Opti-GEMM

A CUDA-focused GEMM performance engineering project > Build → Benchmark → Profile → Understand why cuBLAS wins.

Overview

Opti-GEMM is a GPU performance engineering project centered around a single computational kernel: General Matrix Multiplication (GEMM).

The repository starts with a simple CPU implementation used exclusively for correctness validation, then progressively evolves through increasingly optimized CUDA kernels. Rather than treating GPU optimization as a black box, this project treats hardware as a visible playground—empirically measuring how changing memory access patterns and tiling dimensions impacts execution efficiency across different microarchitectures.

Core Objectives

Algorithmic Progression: Implement progressively optimized CUDA GEMM kernels from scratch, transitioning workloads from global VRAM down to shared memory and registers.
Architectural Awareness: Document how distinct NVIDIA architectures (e.g., Pascal vs. Turing) handle unified L1 caching, and why a software optimization that shines on one GPU can be hidden by the hardware on another.
Measurement-Driven Engineering: Profile every iteration using Nsight Compute to trace warp stalls, memory throughput, and register utilization against a production baseline like cuBLAS.

Current Status & Roadmap

CPU Baseline (Stage 0) ──> Naive CUDA (Stage 1) ──> Shared Memory Tiling (Stage 2) ──> Register Blocking (Stage 3) ──> Warp-Level Tiling (Stage 4)

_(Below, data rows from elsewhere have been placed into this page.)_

Definition set_range (a b : Z) (c : Component) : Component :=
  {| tasks := tasks c; relationships := relationships c;
     viewMode := viewMode c; theme := theme c; rowHeight := rowHeight c;
     barHeight := barHeight c; showTooltips := showTooltips c;
     showRelationships := showRelationships c; canvasRef := canvasRef c;
     ctx := ctx c; startDate := a; endDate := b;
     relationshipLines := relationshipLines c;
     hoveredRelationship := hoveredRelationship c;
     relationshipTooltip := relationshipTooltip c; tooltip := tooltip c;
     hoveredTask := hoveredTask c; repaints := repaints c |}.

Definition set_canvasRef (v : option Canvas) (c : Component) : Component :=
  {| tasks := tasks c; relationships := relationships c;
     viewMode := viewMode c; theme := theme c; rowHeight := rowHeight c;
     barHeight := barHeight c; showTooltips := showTooltips c;
     showRelationships := showRelationships c; canvasRef := v;
     ctx := ctx c; startDate := startDate c; endDate := endDate c;
     relationshipLines := relationshipLines c;
     hoveredRelationship := hoveredRelationship c;
     relationshipTooltip := relationshipTooltip c; tooltip := tooltip c;
     hoveredTask := hoveredTask c; repaints := repaints c |}.

Definition set_relationshipLines (v : list RelationshipLine) (c : Component)
  : Component :=
  {| tasks := tasks c; relationships := relationships c;
     viewMode := viewMode c; theme := theme c; rowHeight := rowHeight c;
     barHeight := barHeight c; showTooltips := showTooltips c;
     showRelationships := showRelationships c; canvasRef := canvasRef c;
     ctx := ctx c; startDate := startDate c; endDate := endDate c;
     relationshipLines := v;
     hoveredRelationship := hoveredRelationship c;
     relationshipTooltip := relationshipTooltip c; tooltip := tooltip c;
     hoveredTask := hoveredTask c; repaints := repaints c |}.

Definition set_hoveredRelationship (v : option RelationshipLine)
  (c : Component) : Component :=
  {| tasks := tasks c; relationships := relationships c;
     viewMode := viewMode c; theme := theme c; rowHeight := rowHeight c;
     barHeight := barHeight c; showTooltips := showTooltips c;
     showRelationships := showRelationships c; canvasRef := canvasRef c;
     ctx := ctx c; startDate := startDate c; endDate := endDate c;
     relationshipLines := relationshipLines c;
     hoveredRelationship := v;
     relationshipTooltip := relationshipTooltip c; tooltip := tooltip c;
     hoveredTask := hoveredTask c; repaints := repaints c |}.

Definition set_relationshipTooltip (v : option Element) (c : Component)
  : Component :=
  {| tasks := tasks c; relationships := relationships c;
     viewMode := viewMode c; theme := theme c; rowHeight := rowHeight c;
     barHeight := barHeight c; showTooltips := showTooltips c;
     showRelationships := showRelationships c; canvasRef := canvasRef c;
     ctx := ctx c; startDate := startDate c; endDate := endDate c;
     relationshipLines := relationshipLines c;
     hoveredRelationship := hoveredRelationship c;
     relationshipTooltip := v; tooltip := tooltip c;
     hoveredTask := hoveredTask c; repaints := repaints c |}.

Definition set_tooltip (v : option Element) (c : Component) : Component :=
  {| tasks := tasks c; relationships := relationships c;
     viewMode := viewMode c; theme := theme c; rowHeight := rowHeight c;
     barHeight := barHeight c; showTooltips := showTooltips c;
     showRelationships := showRelationships c; canvasRef := canvasRef c;
     ctx := ctx c; startDate := startDate c; endDate := endDate c;
     relationshipLines := relationshipLines c;
     hoveredRelationship := hoveredRelationship c;
     relationshipTooltip := relationshipTooltip c; tooltip := v;
     hoveredTask := hoveredTask c; repaints := repaints c |}.

Definition set_hoveredTask (v : option GanttTask) (c : Component)
  : Component :=
  {| tasks := tasks c; relationships := relationships c;
     viewMode := viewMode c; theme := theme c; rowHeight := rowHeight c;
     barHeight := barHeight c; showTooltips := showTooltips c;
     showRelationships := showRelationships c; canvasRef := canvasRef c;
     ctx := ctx c; startDate := startDate c; endDate := endDate c;
     relationshipLines := relationshipLines c;
     hoveredRelationship := hoveredRelationship c;
     relationshipTooltip := relationshipTooltip c; tooltip := tooltip c;
     hoveredTask := v; repaints := repaints c |}.

Definition set_repaints (v : nat) (c : Component) : Component :=
  {| tasks := tasks c; relationships := relationships c;
     viewMode := viewMode c; theme := theme c; rowHeight := rowHeight c;
     barHeight := barHeight c; showTooltips := showTooltips c;
     showRelationships := showRelationships c; canvasRef := canvasRef c;
     ctx := ctx c; startDate := startDate c; endDate := endDate c;
     relationshipLines := relationshipLines c;
     hoveredRelationship := hoveredRelationship c;
     relationshipTooltip := relationshipTooltip c; tooltip := tooltip c;
     hoveredTask := hoveredTask c; repaints := v |}.

Definition set_cursor (v : string) (cv : Canvas) : Canvas :=
  {| canvas_width := canvas_width cv; cursor := v;
     rect_left := rect_left cv; rect_top := rect_top cv |}.

Definition set_display (v : string) (e : Element) : Element :=
  {| className := className e; innerHTML := innerHTML e;
     style_left := style_left e; style_top := style_top e;
     style_display := v |}.

(** Structural equality, standing for [===] on objects. *)
#[global] Instance Q_eq_dec : EqDecision Q.
Proof. solve_decision. Defined.
#[global] Instance number_eq_dec : EqDecision number.
Proof. solve_decision. Defined.
#[global] Instance GanttTask_eq_dec : EqDecision GanttTask.
Proof. solve_decision. Defined.

Definition without_lag (rel : GanttRelationship) : GanttRelationship :=
  {| rel_id := rel_id rel; sourceId := sourceId rel;
     targetId := targetId rel; rel_type := rel_type rel; lag := None |}.

Definition texts (l : list DrawCmd) : list Text :=
  omap (fun cmd => match cmd with
                   | FillText _ _ _ t _ _ => Some t
                   | FillRect _ _ _ _ _ => None
                   end) l.

Definition hidden (o : option Element) : Prop :=
  match o with
  | Some e => style_display e = "none"
  | None => True
  end.

(** ** Sample data *)

Definition component (ts : list GanttTask) (rels : list GanttRelationship)
  (vm : ViewMode) (cv : option Canvas) (s e : Z) : Component :=
  {| tasks := ts; relationships := rels; viewMode := vm; theme := light;
     rowHeight := of_Z 40; barHeight := of_Z 20;
     showTooltips := true; showRelationships := true;
     canvasRef := cv; ctx := true; startDate := s; endDate := e;
     relationshipLines := []; hoveredRelationship := None;
     relationshipTooltip := None; tooltip := None; hoveredTask := None;
     repaints := 0 |}.

(** A task that ends one second before it starts, in UTC. *)
Definition backwards : GanttTask :=
  {| task_id := "B"; task_name := "Backwards";
     task_start := 1000; task_end := 0;
     task_progress := None; task_color := None |}.

Definition backwards_view : Component :=
  component [backwards] [] day None 1000 0.

(** The task of the scenario of the specification, from 2024-01-01 to
    2024-01-10 (UTC), shown in the day view over its padded range. *)
Definition authentication : GanttTask :=
  {| task_id := "A"; task_name := "Implement authentication module";
     task_start := 1704067200000; task_end := 1704844800000;
     task_progress := None; task_color := None |}.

Optimization Stage	Target Layer	Status	Engineering Focus
Stage 0: CPU Baseline	Host System	Complete	Matrix allocation pipelines, initialization, and correctness validation.
Stage 1: Naive CUDA	Global Memory	Complete	Thread/block dimensional alignment, row-major layout, memory coalescing.
Stage 2: Tiled SMEM	Shared Memory	Complete	Collaborative block-level loading to reduce global VRAM bandwidth pressure.
Stage 3: Reg Block	Register File	In Progress	Thread coarsening via micro-tiles to store intermediate metrics inside registers.
Stage 4: Warp Tile	Instruction/Warp	In Progress	Explicit warp scheduling layouts and targeting tensor core primitives.
Stage 5: cuBLAS Match	Hardware Limit	Planned	Profiling handwritten kernels against closed-source assembly-level optimization.

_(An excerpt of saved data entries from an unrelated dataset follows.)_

(** [Validate]: the first failing rule returns its error. A key missing
    from a Go map reads as the zero value [false]. *)
Definition Validate (col : t) : option Go.error :=
  if negb (default false (validDataTypes !! DataType col)) then
    Some ("invalid data type: " +:+ DataType col)
  else if AutoNumber col && (AutoNumberStart col <? 0) then
    Some "auto-number start must be greater or equal than 0"
  else if NotNull col && Go.nonEmpty (Default col) then
    Some "column cannot be both NOT NULL and have a DEFAULT value"
  else if (0 <? IdentityStart col) && (IdentityInc col <=? 0) then
    Some "identity increment must be greater than 0"
  else if Go.nonEmpty (Check col) && negb (Go.Contains (Check col) "(") then
    Some "check constraint must have an expression in parentheses"
  else if Go.nonEmpty (References col) && negb (Go.Contains (References col) "(") then
    Some "foreign key references must be in the format 'table(column)'"
  else None.

(** [ToDataTypeString]: the [switch] on the data type, with its
    [default] branch. *)
Definition ToDataTypeString (col : t) (data : Types.DataType) : string :=
  if String.eqb data SerialType then "SERIAL"
  else if String.eqb data StringType then
    if 0 <? Length col then "VARCHAR(" +:+ Go.fmt_d (Length col) +:+ ")"
    else "VARCHAR"
  else if String.eqb data IntegerType then "INTEGER"
  else if String.eqb data DecimalType then
    if (0 <? Precision col) && (0 <? Scale col) then
      "DECIMAL(" +:+ Go.fmt_d (Precision col) +:+ "," +:+ Go.fmt_d (Scale col) +:+ ")"
    else if (0 <? Precision col) && (Scale col =? 0) then
      "DECIMAL(" +:+ Go.fmt_d (Precision col) +:+ ")"
    else "DECIMAL"
  else if String.eqb data BooleanType then "BOOLEAN"
  else if String.eqb data DateType then "DATE"
  else if String.eqb data DateTimeType then "TIMESTAMP"
  else "VARCHAR".

Definition ToDataType (col : t) : string :=
  ToDataTypeString col (DataType col).

(** [ToNewDataType] reads through [UpdateOptions] without a nil test. *)
Definition ToNewDataType (col : t) : Go.result string :=
  u <- Go.deref (UpdateOptions col) ;;
  Go.Returns (ToDataTypeString col (ColumnUpdate.DataType u)).

(** [IsValidDataType] *)
Definition IsValidDataType (dataType : Types.DataType) : bool :=
  String.eqb dataType SerialType || String.eqb dataType StringType ||
  String.eqb dataType IntegerType || String.eqb dataType DecimalType ||
  String.eqb dataType BooleanType || String.eqb dataType DateType ||
  String.eqb dataType DateTimeType.

Section WithStrconv.
Context {strconv : Strconv}.

(** The quoting decision of the default clause: [needsQuotes] starts
    [true] and three successive tests may clear it. *)
Definition needsQuotes (d : string) : bool :=
  let needs := true in
  let needs :=
    if String.eqb d "CURRENT_TIMESTAMP" || String.eqb d "CURRENT_DATE" ||
       String.eqb d "CURRENT_TIME" || String.eqb d "LOCAL_TIME" ||
       String.eqb d "LOCAL_TIMESTAMP" || String.eqb d "TRUE" ||
       String.eqb d "FALSE" || String.eqb d "NULL"
    then false else needs in
  let needs := if ParseFloat_ok d then false else needs in
  let needs := if String.eqb d "true" || String.eqb d "false" then false else needs in
  needs.
Lemma NoDup_first_occurrences (l : list K) : NoDup (first_occurrences l).
Proof.
  induction l as [|x l IH]; simpl; [constructor|].
  constructor; [|by apply NoDup_filter].
  rewrite list_elem_of_filter. naive_solver.
Qed.

Lemma first_occurrences_snoc (l : list K) k :
  first_occurrences (l ++ [k])
  = if decide (k ∈ l) then first_occurrences l else first_occurrences l ++ [k].
Proof.
  induction l as [|x l IH].
  - case_decide as Hin; [|done]. by apply elem_of_nil in Hin.
  - change ((x :: l) ++ [k]) with (x :: (l ++ [k])).
    simpl first_occurrences. rewrite IH.
    destruct (decide (k ∈ l)) as [Hin|Hin].
    + rewrite decide_True; [done | by apply list_elem_of_further].
    + rewrite filter_app, filter_cons, filter_nil.
      destruct (decide (k = x)) as [->|Hne].
      * rewrite (decide_True (P := x ∈ x :: l)) by apply list_elem_of_here.
        rewrite (decide_False (P := x ≠ x)) by naive_solver.
        by rewrite app_nil_r.
      * rewrite (decide_False (P := k ∈ x :: l))
          by (rewrite not_elem_of_cons; naive_solver).
        by rewrite (decide_True (P := k ≠ x)).
Qed.

Lemma list_to_map_filter_NoDup (P : K * V → Prop) `{!∀ x, Decision (P x)} d :
  NoDup d.*1 →
  (list_to_map (filter P d) : gmap K V) = filter P (list_to_map d).
Proof.
  intros Hd. apply map_eq; intros k. apply option_eq; intros v.
  assert (NoDup (filter P d).*1) as Hf.
  { apply (sublist_NoDup _ d.*1); [done|].
    apply fmap_sublist, sublist_filter. }
  rewrite map_lookup_filter_Some.
  rewrite <- !elem_of_list_to_map by done.
  rewrite list_elem_of_filter. naive_solver.
Qed.

End odict_lemmas.

(** ** The printing part of [reserved_instance.py] *)

Lemma running_items_refines l :
  NoDup (running_items l).*1 ∧
  list_to_map (running_items l)
  = running_instances (foldl scan_instance initial_store l).
Proof.
  unfold running_items.
  induction l as [|i l [IHnd IH]] using rev_ind.
  - split; [apply NoDup_nil_2 | done].
  - rewrite !foldl_snoc. unfold scan_instance at 1.
    destruct (is_spot i); simpl; [done|]. split.
    + by apply NoDup_od_store.
    + rewrite <- IH. unfold count_item at 1. unfold dict_add, dict_get.
      by rewrite list_to_map_od_store, od_lookup_list_to_map.
Qed.

Lemma mapping_items_refines l :
  NoDup (mapping_items l).*1 ∧
  list_to_map (mapping_items l)
  = instance_mapping (foldl scan_instance initial_store l).
Proof.
  unfold mapping_items.
  induction l as [|i l [IHnd IH]] using rev_ind.
  - split; [apply NoDup_nil_2 | done].
  - rewrite !foldl_snoc. unfold scan_instance at 1.
    destruct (is_spot i); simpl; [done|]. split.
    + by apply NoDup_od_store.
    + rewrite <- IH. unfold append_item at 1. unfold dict_append, dict_get.
      by rewrite list_to_map_od_store, od_lookup_list_to_map.
Qed.

Lemma reserved_items_refines rn st ris :
  reserved_instances st = ∅ →
  NoDup (reserved_items rn ris).*1 ∧
  list_to_map (reserved_items rn ris)
  = reserved_instances (foldl (reserve rn) st ris).
Proof.
  intros Hst. unfold reserved_items.
  induction ris as [|ri ris [IHnd IH]] using rev_ind.
  - split; [apply NoDup_nil_2 | simpl; by rewrite Hst].
  - rewrite !foldl_snoc. simpl. split.
    + by apply NoDup_od_store.
    + rewrite <- IH. unfold count_item at 1. unfold dict_add, dict_get.
      by rewrite list_to_map_od_store, od_lookup_list_to_map.
Qed.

── Empirical Benchmarks & Hardware Insights

The benchmark suite reveals critical behavioral variances when shifting optimization tiers across different hardware microarchitectures at a fixed 4096 × 4096 × 4096 problem size.

1. Tesla T4 (Turing Architecture • Compute Capability 7.5)

Theoretical Peak: ~8,140.80 GFLOP/s (FP32)
Architectural Takeaway: Turing incorporates a highly aggressive, unified L1 Data Cache / Shared Memory layout. The hardware automatically caches global reads for the Naive kernel. Consequently, the manual synchronization barrier (__syncthreads()) and pointer arithmetic overhead inside the standard Tiled-SMEM kernel actually run slightly slower than the unoptimized baseline.

Algorithm	Execution Time (ms)	Attained GFLOP/s	Hardware Efficiency
Naive CUDA	210.335	653.43	8.03%
Tiled-SMEM	217.900	630.74	7.75%

2. Tesla P100 (Pascal Architecture • Compute Capability 6.0)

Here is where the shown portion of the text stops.